One group included seniors Joe Hadaway, Joe Krause, and Lane Kavanagh, who signed up for Frankenstein. Hadaway states, “Our topic was about how Frankenstein could be alluded to the Titans and the Gods or God himself. And our project pretty much wanted to represent how he was created in the text.” The group did this by collecting dead animal parts from the butcher including chicken pieces and pig feet, tracheas from a cow, and a heart we dissected. We had some livers, and I think there was a kidney in there somewhere. Just all pieces from dead animals and two rotisserie chickens that were not cooked yet were the main cavities,” said Krause. The presenters  let their classmates sew parts together and make their own Frankenstein.

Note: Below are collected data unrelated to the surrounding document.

(* ===== verification/Tcbstub.v ===== *)
(** * Builds without thread-local storage (src/tcbstub.rs)

    Under the feature [notls] lib.rs takes the module [tcb] from tcbstub.rs.  What the rest of the
    library asks of either version is a class, of which both are instances, and its clients are
    verified against the class. *)

From S2P Require Import Prelude Gotcha Tcb.

(** ** The interface of the module [tcb] *)

(** A module [tcb] over a state [S]: its two types, and the operations that other modules call. *)
Class TcbModule (S : Type) : Type := {
  Block : Type;
  Guard : Type;
  block_new : comp S Block;
  block_install : Block -> Group -> comp S (result Guard Z);
  guard_uninstall : Guard -> comp S (result Block Z);
  block_drop : Block -> comp S unit;
  abandon : Guard -> comp S unit;
  (** The block [t] can be installed for the libset [g] by the thread that runs. *)
  ready_for : Group -> Block -> S -> Prop;
  (** What the thread that runs must find again. *)
  home : S -> Z;
}.

Class TcbModuleLaws (S : Type) `{TcbModule S} : Prop := {
  (** Once the block has been uninstalled the thread is where it was, and has the block. *)
  law_visit g t s : ready_for g t s -> exists s',
    (guard ←? block_install t g; guard_uninstall guard) s = (Done (Ok t), s') /\
    home s' = home s /\ ready_for g t s';
  (** A guard that is dropped instead brings the thread back as well. *)
  law_abandon g t s : ready_for g t s -> exists guard s1 s2,
    block_install t g s = (Done (Ok guard), s1) /\
    abandon guard s1 = (Done tt, s2) /\ home s2 = home s;
}.

(** ** src/tcb.rs *)

Section Real.
Context `{Ld} {L : Type} (locals0 : L).

#[export] Instance tcb_module : TcbModule (tcb_state L) := {|
  Block := ThreadControlBlock; Guard := ThreadControlBlockGuard;
  block_new := new locals0; block_install := install; guard_uninstall := uninstall;
  block_drop := tcb_drop; abandon := guard_drop;
  ready_for g t s := exists a, t = Some (Mut a) /\ live s a /\ live s (fs_base s) /\
    arch_get_fs (fs_base s) = 0 /\ arch_set_fs a = 0 /\ arch_set_fs (fs_base s) = 0 /\
    has_ctype_init g = true;
  home := fs_base;
|}.

#[export] Instance tcb_module_laws : TcbModuleLaws (tcb_state L).
Proof.
  split; intros g t s (a & -> & Ha & Hf & Hget & Hset & Hsetf & Hg).
  - eexists. erewrite try_bind_ok by by apply install_run. cbn [guard_uninstall tcb_module].
    rewrite uninstall_run by auto using installed_grounded.
    split_and!; [done.. |]. exists a. split_and!; try done; by apply (installed_live a).
  - eexists _, _, _. split; [by apply install_run|].
    split; [apply guard_drop_mut; auto using installed_grounded | done].
Qed.
End Real.

(** ** src/tcbstub.rs *)

Section Stub.
Context {S : Type}.

(** [struct ThreadControlBlock] and [struct ThreadControlBlockGuard], which have no fields. *)
Inductive StubBlock : Type := stub_block.
Inductive StubGuard : Type := stub_guard.

Definition stub_new : comp S StubBlock := mret stub_block.
Definition stub_install (_ : StubBlock) (_ : Group) : comp S (result StubGuard Z) :=
  mret (Ok stub_guard).
Definition stub_drop (_ : StubBlock) : comp S unit := mret tt.
Definition stub_uninstall (_ : StubGuard) : comp S (result StubBlock Z) := mret (Ok stub_block).
Definition stub_guard_drop (_ : StubGuard) : comp S unit := mret tt.

(** Whatever the state holds for the thread's block, a stub does not move it. *)
Context (block_of : S -> Z).
#[export] Instance stub_module : TcbModule S := {|
  Block := StubBlock; Guard := StubGuard;
  block_new := stub_new; block_install := stub_install; guard_uninstall := stub_uninstall;
  block_drop := stub_drop; abandon := stub_guard_drop;
  ready_for _ _ _ := True; home := block_of;
|}.

#[export] Instance stub_module_laws : TcbModuleLaws S.
Proof.
  split; intros g [] s _; cbn.
  - by exists s.
  - by exists stub_guard, s, s.
Qed.
End Stub.

(** ** A client of either version *)

Section Client.
Context {S : Type} `{TcbModuleLaws S}.

(** A function that is resumed [n] times, its block in the libset [g] each time. *)
Fixpoint visits (n : nat) (t : Block) (g : Group) : comp S (result Block Z) :=
  match n with
  | O => mret (Ok t)
  | Datatypes.S n =>
      t ←? (guard ←? block_install t g; guard_uninstall guard);
      visits n t g
  end.

(** The block can be installed any number of times, and the thread always finds its own block
    again. *)
Lemma visits_return n g t s :
  ready_for g t s -> exists s',
    visits n t g s = (Done (Ok t), s') /\ home s' = home s /\ ready_for g t s'.
Proof.
  revert s. induction n as [|n IH]; intros s Hr; [by exists s|].
  destruct (law_visit g t s Hr) as (s1 & Hv & Hh & Hr1).
  destruct (IH s1 Hr1) as (s2 & Hn & Hh2 & Hr2). exists s2. cbn [visits].
  erewrite try_bind_ok by exact Hv. split_and!; [done | congruence | done].
Qed.
End Client.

Krause claims “It was Frankenstein so we decide to resurrect him and make him out of dead animals. The main creativity aspect that got us an A was creating Frankenstein.”

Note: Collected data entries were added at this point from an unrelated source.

Lemma exec_call {S A B} proj inj (m : comp S A) (f : A -> prog B) w a s :
  m (proj w) = (Done a, s) -> exec (call proj inj m ≫= f) w = exec (f a) (inj s w).
Proof. intros Hm. simpl. by rewrite Hm. Qed.

Lemma exec_debug_assert {B} b msg (f : unit -> prog B) w :
  b = true -> exec (debug_assert b msg ≫= f) w = exec (f tt) w.
Proof. intros ->. unfold debug_assert. by rewrite andb_false_r. Qed.

Lemma arith_u64_small x msg : is_u64 x -> arith_u64 x msg = mret x.
Proof. intros [_ Hx]. unfold arith_u64. by apply Z.ltb_lt in Hx as ->. Qed.

(** Every action of a program is within a relation. *)
Fixpoint steps_in {A} (R : world -> world -> Prop) (p : prog A) : Prop :=
  match p with
  | PAct f k => (forall w, R w (f w).2) /\ forall r, steps_in R (k r)
  | _ => True
  end.

Lemma steps_in_bind {A B} R (p : prog A) (f : A -> prog B) :
  steps_in R p -> (forall a, steps_in R (f a)) -> steps_in R (p ≫= f).
Proof.
  intros Hp Hf. induction p as [x|S g k IH|m|m|]; simpl in *; try done.
  destruct Hp as [Hg Hk]. split; [done|]. intros r. apply IH, Hk.
Qed.

Lemma steps_in_unfurl {A} R (o : option A) : steps_in R (unfurl o).
Proof. by destruct o. Qed.

Lemma steps_in_exec {A} R `{!Reflexive R, !Transitive R} (p : prog A) w :
  steps_in R p -> R w (exec p w).2.
Proof.
  revert w. induction p as [x|S g k IH|m|m|]; simpl; intros w Hp; try done.
  destruct Hp as [Hg Hk]. specialize (Hg w). destruct (g w) as [r w']. simpl in Hg.
  etransitivity; [exact Hg | apply IH, Hk].
Qed.

(** [errno], written back: no location's value changes. *)
Lemma errno_at_restored w loc loc' :
  errno_at (set_errnos (<[loc := errno_at w loc]> (w_errno w)) w) loc' = errno_at w loc'.
Proof.
  unfold errno_at. simpl. destruct (decide (loc = loc')) as [->|].
  - by rewrite lookup_insert_eq.
  - by rewrite lookup_insert_ne.
Qed.
End CodeFacts.

#[export] Hint Resolve steps_in_unfurl : inger.

#[export] Hint Rewrite @cur_tls_put_eq @cur_tls_set_clock @cur_tls_set_kernel
  @cur_tls_set_group @cur_tls_set_errnos @cur_tls_set_heap @cur_tls_set_uc : tls.

(** Compute the thread-local variables of a world built by updates. *)
Ltac tls_now :=
  autorewrite with tls;
  match goal with
  | Ht : cur_tls ?w = Some _ |- context [cur_tls ?w] => rewrite Ht; reflexivity
  end.

(** Run the next action of a program on a world whose thread-local variables are known. *)
Ltac exec_tls :=
  (erewrite exec_with_tls || erewrite exec_get_tls || erewrite exec_put_local);
  [ | tls_now | done ].

(** Two worlds built by the same updates in different orders are equal. *)
Ltac world_eq :=
  repeat match goal with
  | w : world |- _ => let tcb := fresh "tcb" in destruct w as [? ? ? ? tcb ? ? ? ? ? ? ? ? ?];
                      destruct tcb; simpl in *
  end;
  cbv [put_tls set_clock set_kernel set_group set_errnos set_tcb set_signalers set_heap
       set_hooked set_uc set_blocks w_clock w_kernel w_group w_errno w_tcb w_tid w_signalers
       w_signals w_groups w_stacks w_localstores w_heap w_hooked w_uc fs_base blocks dtors_run];
  rewrite ?alter_alter_eq; reflexivity.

Another group consisted of Jenna Boyd and Jasmine Coates. The text they presented on was The Importance of Being Earnest, a satirical play. According to Boyd “used inversions because Oscar Wilde used a lot of inversions throughout all of his works and we had the class create inversions about specific topics that we randomly chose and they could go any direction they wanted with it.”
The group also used Dallam as one of their topics which gave the students a chance to have fun. Boyd claims “They got to make fun of Mrs. Dallam a little bit and I think they really liked it.”
Dallam believes “A seminar should be an experience,  a way for their classmates to really make a memory. My goal is that five years from now people will look back and say “Oh my gosh, do you remember that Frankenstein seminar, that was so crazy.”